The pair will sit in on the meetings with the Russian leader, during which Netanyahu is expected to raise concerns over a ceasefire in Syria brokered by Washington and Moscow. Israel has opposed the deal, saying it does not properly address Israel’s concerns about Iranian ambitions in the region.

Iran is said to be trying to forge a land corridor from Iran, through Iraq and Syria, to Lebanon, where its ally Hezbollah operates.

Netanyahu last met with Putin in Moscow in March, but the two have spoken by phone frequently since then.

“The two set the meeting to discuss the latest developments in the region,” a Saturday statement from the PMO said, adding that “it must be noted that in the last two years Prime Minister Netanyahu has met with President Putin every few months to discuss bilateral and regional issues with the intention of preventing any clashes between Israeli and Russian air forces in Syria, with success until now.”

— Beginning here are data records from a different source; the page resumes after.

Lemma remove_spec s k :
  BitSet_wf s -> 0 <= k ->
  (BitSet.remove s k).1 = BitSet.has s k
  /\ BitSet_wf (BitSet.remove s k).2
  /\ (forall j, 0 <= j ->
        bit_at (BitSet.bottom (BitSet.remove s k).2) j
        = bit_at (BitSet.bottom s) j && negb (j =? k))
  /\ BitSet.count (BitSet.remove s k).2 = BitSet.count s - (if BitSet.has s k then 1 else 0)
  /\ BitSet.capacity (BitSet.remove s k).2 = BitSet.capacity s.
Proof.
  intros Hwf Hk. rewrite has_spec by done. unfold BitSet.remove.
  destruct (Z.geb_spec k (BitSet.capacity s)) as [Hge|Hlt]; simpl.
  - assert (bit_at (BitSet.bottom s) k = false) as Hno.
    { destruct (bit_at (BitSet.bottom s) k) eqn:E; [|done].
      apply (wf_below s Hwf) in E; lia. }
    rewrite Hno. split; [done|]. split; [done|]. split; [|split; [lia|done]].
    intros j Hj. destruct (Z.eqb_spec j k) as [->|]; [by rewrite Hno|by rewrite andb_true_r].
  - destruct (index_bounds s k Hwf ltac:(lia)) as (Hwi & Hti & Hk31 & Hw26).
    assert (0 <= k mod 32 < 32) as Hbit by (apply Z.mod_pos_bound; lia).
    assert (0 <= (k / 32) mod 32 < 32) as Htbit by (apply Z.mod_pos_bound; lia).
    rewrite !ushr5, !and31 by lia. rewrite test_bit by done.
    fold (bit_at (BitSet.bottom s) k).
    destruct (bit_at (BitSet.bottom s) k) eqn:Hhas; simpl.
    + assert (forall j, 0 <= j ->
        bit_at (JS.set32 (BitSet.bottom s) (k / 32)
                  (JS.and (JS.num (JS.get (BitSet.bottom s) (k / 32))) (JS.not (JS.shl 1 (k mod 32))))) j
        = bit_at (BitSet.bottom s) j && negb (j =? k)) as Hbits
        by (intros; apply bit_at_clear; lia).
      split; [done|]. split; [|split; [done|split; [lia|done]]].
      pose proof (wf_cap s Hwf). constructor; unfold two_level; simpl.
      * done.
      * rewrite length_set32. apply (wf_bottom_len s Hwf).
      * rewrite length_set32. case_bool_decide; rewrite ?length_set32; apply (wf_top_len s Hwf).
      * apply Forall_set32, (wf_bottom_range s Hwf).
      * case_bool_decide; [apply Forall_set32|]; apply (wf_top_range s Hwf).
      * intros j Hj. rewrite Hbits by done. intros Hand.
        apply andb_true_iff in Hand as [Hb _]. by apply (wf_below s Hwf).
      * intros i Hi. case_bool_decide as Hzero.
        -- rewrite bit_at_clear by lia.
           destruct (Z.eqb_spec i (k / 32)) as [->|Hne].
           ++ rewrite andb_false_r, Hzero. simpl. split; done.
           ++ rewrite andb_true_r, get_set32_ne by done. by apply (wf_summary s Hwf).
        -- destruct (Z.eq_dec i (k / 32)) as [->|Hne].
           ++ rewrite get_set32_eq in * by lia. simpl. split.
              ** intros _ Hz. apply Hzero. by rewrite Hz.
              ** intros _. apply (wf_summary s Hwf); [lia|].
                 apply (nonzero_of_bit _ (k mod 32)). apply Hhas.
           ++ rewrite get_set32_ne by done. by apply (wf_summary s Hwf).
    + split; [done|]. split; [done|]. split; [|split; [lia|done]].
      intros j Hj. destruct (Z.eqb_spec j k) as [->|]; [by rewrite Hhas|by rewrite andb_true_r].
Qed.

Lemma clear_wf s : BitSet_wf s -> BitSet_wf (BitSet.clear s).
Proof.
  intros Hwf. constructor; unfold two_level; simpl.
  - apply (wf_cap s Hwf).
  - rewrite length_replicate. apply (wf_bottom_len s Hwf).
  - rewrite !length_replicate. apply (wf_top_len s Hwf).
  - apply Forall_replicate. unfold uint32. lia.
  - apply Forall_replicate. unfold uint32. lia.
  - intros k _. by rewrite bit_at_zeros.
  - intros i _. rewrite bit_at_zeros. split; [done|].
    intros Hne. exfalso. apply Hne. unfold JS.get. destruct (i <? 0); [done|].
    destruct (replicate _ 0 !! _) eqn:E; [|done].
    apply lookup_replicate in E as [-> _]. done.
Qed.

(** ** The visiting functions on well-formed sets *)

Lemma select_result P (n : nat) l :
  l = select P n 0 ->
  (forall k, 0 <= k -> P k = true -> k < Z.of_nat n) ->
  StronglySorted Z.lt l /\ forall k, k ∈ l <-> 0 <= k /\ P k = true.
Proof.
  intros -> Hbound. split; [apply select_sorted|].
  intros k. rewrite elem_of_select. split.
  - intros [? ?]. split; [lia|done].
  - intros [Hk HP]. split; [|done]. specialize (Hbound k Hk HP). lia.
Qed.
(** Decimal digits in groups: single underscores are allowed between
    two digits, and nowhere else. *)
Fixpoint parse_grouped (s : string) (acc : Z) (after_digit : bool) : option Z :=
  match s with
  | EmptyString => if after_digit then Some acc else None
  | String c r =>
      match digit_value c with
      | Some d => parse_grouped r (10 * acc + d) true
      | None =>
          if Ascii.eqb c "_" && after_digit then parse_grouped r acc false
          else None
      end
  end.

(** [int(s)] on a [str] (Python 3.6 and later): surrounding white space,
    an optional sign, then decimal digits, possibly grouped by single
    underscores; [None] stands for the [ValueError].  Among the
    characters with codes below 256 the decimal digits are ['0'] to
    ['9']. *)
Definition int (s : string) : option Z :=
  let s := strip_with int_space s in
  let '(negative, body) :=
    match s with
    | String "-" r => (true, r)
    | String "+" r => (false, r)
    | _ => (false, s)
    end in
  (λ v, if negative : bool then - v else v) <$> parse_grouped body 0 false.

(** The number a string of decimal digits denotes. *)
Definition value (s : string) : option Z := parse_digits s 0.

End PyFmt.

(** ** Timestamps

    A [datetime] is an instant, in microseconds since the epoch, together
    with what its [isoformat()] method returns.  Subtracting two of them
    gives a normalized [timedelta]: [0 <= seconds < 86400] and
    [0 <= microseconds < 1000000], the sign being carried by [days]. *)

Record datetime := mk_datetime { instant : Z; isoformat : string }.

Record timedelta := mk_timedelta { days : Z; seconds : Z; microseconds : Z }.

Definition DAY_SECONDS : Z := 60 * 60 * 24.

Definition datetime_sub (e s : datetime) : timedelta :=
  let d := instant e - instant s in
  {| days := d / (86400 * 1000000);
     seconds := (d mod (86400 * 1000000)) / 1000000;
     microseconds := d mod 1000000 |}.

(** ** Duration formatter *)

Definition get_duration (timestamps : option datetime * option datetime) : string :=
  let '(start, end_) := timestamps in
  match start, end_ with
  | Some start, Some end_ =>
      let delta := datetime_sub end_ start in
      PyFmt.pct_d (days delta * DAY_SECONDS + seconds delta)
        +:+ "." +:+ PyFmt.pct_0d 6 (microseconds delta) +:+ "s"
  | _, _ => ""
  end.

(** ** Test dictionaries *)

(** An attachment ([testtools.content.Content]): the primary type of its
    content type, and the text its bytes decode to under its charset,
    [None] when they do not decode. *)
Record Content := mk_content { content_type_type : string; text : option string }.

(** The dictionary [testtools.StreamToDict] hands to its callback, with
    the keys 'id', 'tags', 'details', 'status' and 'timestamps'.  The tag
    set and the details mapping are kept in iteration order. *)
Record TestDict := mk_test {
  d_id : string;
  d_tags : list string;
  d_details : list (string * Content);
  d_status : string;
  d_timestamps : option datetime * option datetime
}.

Global Instance datetime_eq_dec : EqDecision datetime.
Proof. solve_decision. Defined.

Global Instance Content_eq_dec : EqDecision Content.
Proof. solve_decision. Defined.

Global Instance TestDict_eq_dec : EqDecision TestDict.
Proof. solve_decision. Defined.

(** The exceptions of the script and of what it calls.  [DecodeError]
    stands for what a codec raises: [UnicodeDecodeError] on bytes that do
    not decode, [LookupError] on a charset it does not know. *)
Inductive exn := ValueError | KeyError | DecodeError.

(** [detail.as_text()]: a [ValueError] unless the content type is a text
    type, then the decoded text or the error of the decoder. *)
Definition as_text (detail : Content) : string + exn :=
  if String.eqb (content_type_type detail) "text" then
    match text detail with
    | Some t => inl t
    | None => inr DecodeError
    end
  else inr ValueError.

(** What [find_worker] returns: an [int], or the string 'NaN'. *)
Inductive Worker := WorkerId (n : Z) | NaN.

Global Instance Worker_eq_dec : EqDecision Worker.
Proof. solve_decision. Defined.

Global Instance Worker_countable : Countable Worker.
Proof.
  apply (inj_countable' (λ w, match w with WorkerId n => Some n | NaN => None end)
                        (λ o, match o with Some n => WorkerId n | None => NaN end)).
  by intros [].
Defined.

(** ['%s' % worker] *)
Definition Worker_str (w : Worker) : string :=
  match w with
  | WorkerId n => PyFmt.pct_d n
  | NaN => "NaN"
  end.

(** ** Worker resolver *)

Fixpoint find_worker_tags (tags : list string) : Worker + exn :=
  match tags with
  | [] => inl NaN
  | tag :: rest =>
      if PyStr.startswith tag "worker-" then
        match PyFmt.int (PyStr.slice_from tag 7) with
        | Some n => inl (WorkerId n)
        | None => inr ValueError
        end
      else find_worker_tags rest
  end.

Definition find_worker (test : TestDict) : Worker + exn :=
  find_worker_tags (d_tags test).

(** ** Process state

    The module-level lists [FAILS] and [RESULTS], and what has been written
    to the standard output, one entry per [write] call. *)

Record World := mk_world {
  FAILS : list TestDict;
  RESULTS : gmap Worker (list TestDict);
  stdout : list string
}.

Definition fresh_world : World :=
  {| FAILS := []; RESULTS := ∅; stdout := [] |}.

(** A computation on the process state that returns or raises. *)
Definition Run (A : Type) : Type := World → (A + exn) * World.

Global Instance Run_ret : MRet Run := λ A x w, (inl x, w).

Global Instance Run_bind : MBind Run := λ A B f m w,
  match m w with
  | (inl x, w') => f x w'
  | (inr e, w') => (inr e, w')
  end.

Definition raise {A : Type} (e : exn) : Run A := λ w, (inr e, w).

(** [stream.write(s)] on the standard output *)
Definition write (s : string) : Run unit := λ w,
  (inl (), {| FAILS := FAILS w; RESULTS := RESULTS w; stdout := stdout w ++ [s] |}).

Definition write_all (l : list string) : Run unit := λ w,
  (inl (), {| FAILS := FAILS w; RESULTS := RESULTS w; stdout := stdout w ++ l |}).

(** ** Attachment printer *)

Module PyStr2.

(** [s.split(sep)[0]] *)
Fixpoint split_head (sep : ascii) (s : string) : string :=
  match s with
  | EmptyString => EmptyString
  | String a r => if Ascii.eqb a sep then EmptyString else String a (split_head sep r)
  end.

(** [s.split(sep)] for a one-character separator *)
Fixpoint split (sep : ascii) (s : string) : list string :=
  match s with
  | EmptyString => [EmptyString]
  | String a r =>
      if Ascii.eqb a sep then EmptyString :: split sep r
      else match split sep r with
           | h :: t => String a h :: t
           | [] => [String a EmptyString]
           end
  end.

End PyStr2.

Definition newline : ascii := "010"%char.
Definition nl : string := String newline EmptyString.

Definition channels : list string := ["stdout"; "stderr"].

(** [detail.content_type.type = 'text'] when it is 'test'.  The source
    does it in place; the printer is the only reader of the type of the
    attachments it has retyped, and retyping twice is retyping once, so
    the retyped attachment is local here. *)
Definition retyped (detail : Content) : Content :=
  if String.eqb (content_type_type detail) "test"
  then {| content_type_type := "text"; text := text detail |}
  else detail.

(** One attachment: the writes it causes, and the exception [as_text]
    raises, if any; [as_text] is called for a selected channel only. *)
Definition print_attachment (all_channels : bool) (item : string * Content)
    : list string * option exn :=
  let '(name, detail) := item in
  let name := PyStr2.split_head ":" name in
  let detail := retyped detail in
  if all_channels || bool_decide (name ∈ channels) then
    match as_text detail with
    | inr e => ([], Some e)
    | inl t =>
        if PyStr.falsy t then ([], None)
        else
          let title := "Captured " +:+ name +:+ ":" in
          ((nl +:+ title +:+ nl +:+ PyStr.repeat "~" (String.length title) +:+ nl)
             :: ((λ line, "    " +:+ line +:+ nl) <$> PyStr2.split newline t),
           None)
    end
  else ([], None).

(** The loop over the attachments, up to the first exception. *)
Fixpoint print_attachments_loop (all_channels : bool)
    (details : list (string * Content)) : list string * option exn :=
  match details with
  | [] => ([], None)
  | item :: rest =>
      match print_attachment all_channels item with
      | (out, Some e) => (out, Some e)
      | (out, None) =>
          let '(out', raised) := print_attachments_loop all_channels rest in
          (out ++ out', raised)
      end
  end.

(** What [print_attachments] writes, and the exception that ends it. *)
Definition print_attachments_writes (test : TestDict) (all_channels : bool) : list string :=
  fst (print_attachments_loop all_channels (d_details test)).

Definition print_attachments_raised (test : TestDict) (all_channels : bool) : option exn :=
  snd (print_attachments_loop all_channels (d_details test)).

Definition print_attachments (test : TestDict) (all_channels : bool) : Run unit := λ w,
  (match print_attachments_raised test all_channels with
   | Some e => inr e
   | None => inl ()
   end,
   {| FAILS := FAILS w; RESULTS := RESULTS w;
      stdout := stdout w ++ print_attachments_writes test all_channels |}).

(** ** Outcome aggregator *)

(** [test['details']['reason']] *)
Fixpoint details_get (key : string) (details : list (string * Content)) : option Content :=
  match details with
  | [] => None
  | (k, v) :: rest => if String.eqb k key then Some v else details_get key rest
  end.

(** [if worker not in RESULTS: RESULTS[worker] = []], then
    [RESULTS[worker].append(test)] *)
Definition record_result (worker : Worker) (test : TestDict) : Run unit := λ w,
  let results :=
    match RESULTS w !! worker with
    | None => <[worker := []]> (RESULTS w)
    | Some _ => RESULTS w
    end in
  let results := alter (λ bucket, bucket ++ [test]) worker results in
  (inl (), {| FAILS := FAILS w; RESULTS := results; stdout := stdout w |}).

(** [FAILS.append(test)] *)
Definition record_fail (test : TestDict) : Run unit := λ w,
  (inl (), {| FAILS := FAILS w ++ [test]; RESULTS := RESULTS w; stdout := stdout w |}).

Definition lift_worker (r : Worker + exn) : Run Worker :=
  match r with
  | inl x => mret x
  | inr e => raise e
  end.

(** [show_outcome(stream, test)] with the standard output for [stream];
    the final [stream.flush()] leaves the writes as they are. *)
Definition show_outcome (test : TestDict) : Run unit :=
  let status := d_status test in
  if String.eqb status "exists" then mret () else
  worker ← lift_worker (find_worker test);
  let name := cleanup_test_name_default (d_id test) in
  let duration := get_duration (d_timestamps test) in
  record_result worker test;;
  if String.eqb name "process-returncode" then mret () else
  if String.eqb status "success" then
    write ("{" +:+ Worker_str worker +:+ "} " +:+ name +:+ " [" +:+ duration
             +:+ "] ... ok" +:+ nl);;
    print_attachments test false
  else if String.eqb status "fail" then
    record_fail test;;
    write ("{" +:+ Worker_str worker +:+ "} " +:+ name +:+ " [" +:+ duration
             +:+ "] ... FAILED" +:+ nl);;
    print_attachments test true
  else if String.eqb status "skip" then
    match details_get "reason" (d_details test) with
    | None => raise KeyError
    | Some reason =>
        match as_text reason with
        | inl reason_text =>
            write ("{" +:+ Worker_str worker +:+ "} " +:+ name +:+ " ... SKIPPED: "
                     +:+ reason_text +:+ nl)
        | inr e => raise e
        end
    end
  else
    write ("{" +:+ Worker_str worker +:+ "} " +:+ name +:+ " [" +:+ duration
             +:+ "] ... " +:+ d_status test +:+ nl);;
    print_attachments test true.
(** X10.  A mounted [Slot] rendered again under the same name with children
    of another reference (not undefined): the name then holds the content
    memoized from the new children, exactly. *)
Theorem Slot_content_change_replaces_entry (s : Scope) (n : string)
    (content content' : SlotChildren) :
  committed s →
  object_is content content' = false →
  content' ≠ Node RUndefined →
  ∃ h s1 h' s2,
    mount_Slot n content s = ok (h, s1)
    ∧ update_Slot h n content' s1 = ok (h', s2)
    ∧ memo_value h' = (memoize content' (next_id s1)).1
    ∧ own (slotValues s2) !! n = Some (memo_value h').
Proof.
  intros [Hq Hlt] Hne Hdef.
  rewrite mount_Slot_ok.
  rewrite render_dispatch_committed by done. simpl.
  set (memo := (memoize content (next_id s)).1).
  set (nx1 := (memoize content (next_id s)).2).
  set (h := mkHooks content memo
              (mkEffect n memo (MFunction setSlotValue) (MFunction removeSlotValue))).
  set (s1 := mkScope (setSlotValue_updater n memo (slotValues s) nx1).2
               (setSlotValue_updater n memo (slotValues s) nx1).1 []).
  assert (useMemo (Some h) content' (next_id s1)
          = ((content', (memoize content' (next_id s1)).1),
             (memoize content' (next_id s1)).2)) as Hmemo.
  { unfold useMemo. simpl. rewrite Hne.
    match goal with |- context [memoize content' ?x] => by destruct (memoize content' x) end. }
  assert (deps_changed (effect h)
            (mkEffect n (useMemo (Some h) content' (next_id s1)).1.2
               (MFunction setSlotValue) (MFunction removeSlotValue)) = true) as Hdeps.
  { rewrite Hmemo. unfold deps_changed. simpl. rewrite String.eqb_refl. simpl.
    apply negb_true_iff. by apply memoize_changed. }
  exists h, s1. eexists _, _. split; [reflexivity | ].
  rewrite (update_Slot_effect_runs h n content' s1 (conj eq_refl eq_refl) Hdeps).
  rewrite Hmemo. simpl. split; [reflexivity | ]. split; [reflexivity | ].
  rewrite render_dispatch_one. apply setSlotValue_updater_fresh.
  apply guard_fails_on_free_name; [ | done].
  rewrite render_dispatch_one. apply removeSlotValue_updater_absent.
Qed.

Lemma Slot_content_change_replaces_entry_witness :
  ∃ h s1 h' s2,
    mount_Slot "main" (Node (RText "Initial Main Content")) emptyScope = ok (h, s1)
    ∧ update_Slot h "main" (Node (RText "Updated Main Content")) s1 = ok (h', s2)
    ∧ own (slotValues s2) !! "main" = Some (Node (RText "Updated Main Content")).
Proof.
  destruct (Slot_content_change_replaces_entry emptyScope "main"
              (Node (RText "Initial Main Content")) (Node (RText "Updated Main Content")))
    as (h & s1 & h' & s2 & Hmount & Hupdate & Hmemo & Hentry).
  - split; [reflexivity | vm_compute; reflexivity].
  - vm_compute. reflexivity.
  - discriminate.
  - exists h, s1, h', s2. split; [exact Hmount | ]. split; [exact Hupdate | ].
    rewrite Hentry, Hmemo. reflexivity.
Defined.

(** X11.  With writers mounted on two distinct names, unmounting the first
    removes its name and leaves the entry of the second exactly as it was;
    that entry exists when the second writer's content is not undefined. *)
Theorem unmount_keeps_other_names (s : Scope) (n m : string) (ca cb : SlotChildren) :
  n ≠ m →
  ∃ ha hb s1 s2 s3,
    mount_Slot n ca s = ok (ha, s1)
    ∧ mount_Slot m cb s1 = ok (hb, s2)
    ∧ unmount_Slot ha s2 = ok s3
    ∧ prop_in n (slotValues s3) = false
    ∧ own (slotValues s3) !! m = own (slotValues s2) !! m
    ∧ (cb ≠ Node RUndefined → prop_in m (slotValues s2) = true).
Proof.
  intros Hne.
  rewrite mount_Slot_ok. eexists _, _, _, _, _. split; [reflexivity | ].
  rewrite mount_Slot_ok. split; [reflexivity | ].
  rewrite unmount_Slot_ok by (split; reflexivity). split; [reflexivity | ].
  cbn [effect eff_name]. rewrite render_dispatch_one. split; [ | split].
  - apply prop_in_false, removeSlotValue_updater_absent.
  - rewrite removeSlotValue_updater_other by done.
    match goal with |- context [SlotProvider_render (SlotProvider_render ?x)] =>
      by rewrite (render_committed (SlotProvider_render x)) by apply render_queue_empty
    end.
  - intros Hdef. apply prop_in_true. rewrite render_dispatch_one.
    apply setSlotValue_updater_present.
    + intros E. apply Hdef. by apply memoize_undefined in E.
    + apply strict_eq_inherited_memoize.
Qed.
Fixpoint own_property {V} (obj : list (text * V)) (key : text) : option V :=
  match obj with
  | [] => None
  | (k, v) :: obj' => if text_eqb k key then Some v else own_property obj' key
  end.

Definition get_property {V} (obj : list (text * V)) (key : text)
  : looked_up V :=
  match own_property obj key with
  | Some v => Own v
  | None =>
      if existsb (text_eqb key) object_prototype_keys then Inherited key
      else Missing
  end.

(** The property key an optional string stands for. *)
Definition property_key (x : option text) : text :=
  match x with
  | Some t => t
  | None => lit "undefined"
  end.

(* ================================================================= *)
(** ** CodeAnalyzer: file types, icons, the file list *)

Module Analyzer.

(** What [getFileType] can return: a type name, or a built-in inherited from
    [Object.prototype] when the extension is one of its names. *)
Inductive file_type :=
| Named (t : text)
| Builtin (key : text).

Inductive icon :=
| FiCode
| FiFileText
| FiFolder
| FiFile
| NotAnIcon (key : text).

Record tree_entry := TreeEntry {
  entry_type : text;
  entry_path : text;
  entry_size : option N
}.

(** An element of [files]; [content] is absent until the file is loaded or
    saved. *)
Record file := File {
  name : text;
  path : text;
  type : file_type;
  size : N;
  downloadUrl : text;
  isDirectory : bool;
  content : option text
}.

Syrians walking past a giant poster of Syrian President Bashar Assad (L) and his Russian counterpart Vladimir Putin (R) in the northern Syrian city of Aleppo, March 9, 2017. (AFP Photo/Joseph Eid/ File)
Syrians walking past a giant poster of Syrian President Bashar Assad (L) and his Russian counterpart Vladimir Putin (R) in the northern Syrian city of Aleppo, March 9, 2017. (AFP Photo/Joseph Eid/ File)

Russia entered the Syrian civil war in 2015 in support of the regime of Syria’s President Bashar Assad, carrying out bombing runs against rebel groups fighting against Damascus. Assad is also backed by Iran, which has provided the embattled Syrian leader with money, men and materiel.

While Israel has rarely acknowledged carrying out its own airstrikes in Syria, numerous raids on weapons transfers have been attributed to Jerusalem.

Despite the coordination between the two countries, some of the reported Israeli airstrikes in Syria on weapons convoys have led to tensions between Jerusalem and Moscow.

In April, Moscow summoned Israel’s ambassador to Russia, Gary Koren, to protest a reported Israeli strike that nearly hit Russian troops stationed in the area. Syria’s ambassador to the UN later said that Russia had changed its policy and no longer grants Israel freedom of action over Syrian skies.

Netanyahu subsequently denied reports Moscow had told Israel to end airstrikes in Syria, vowing that the IDF would continue attacking weapons convoys.

Times of Israel staff contributed to this report.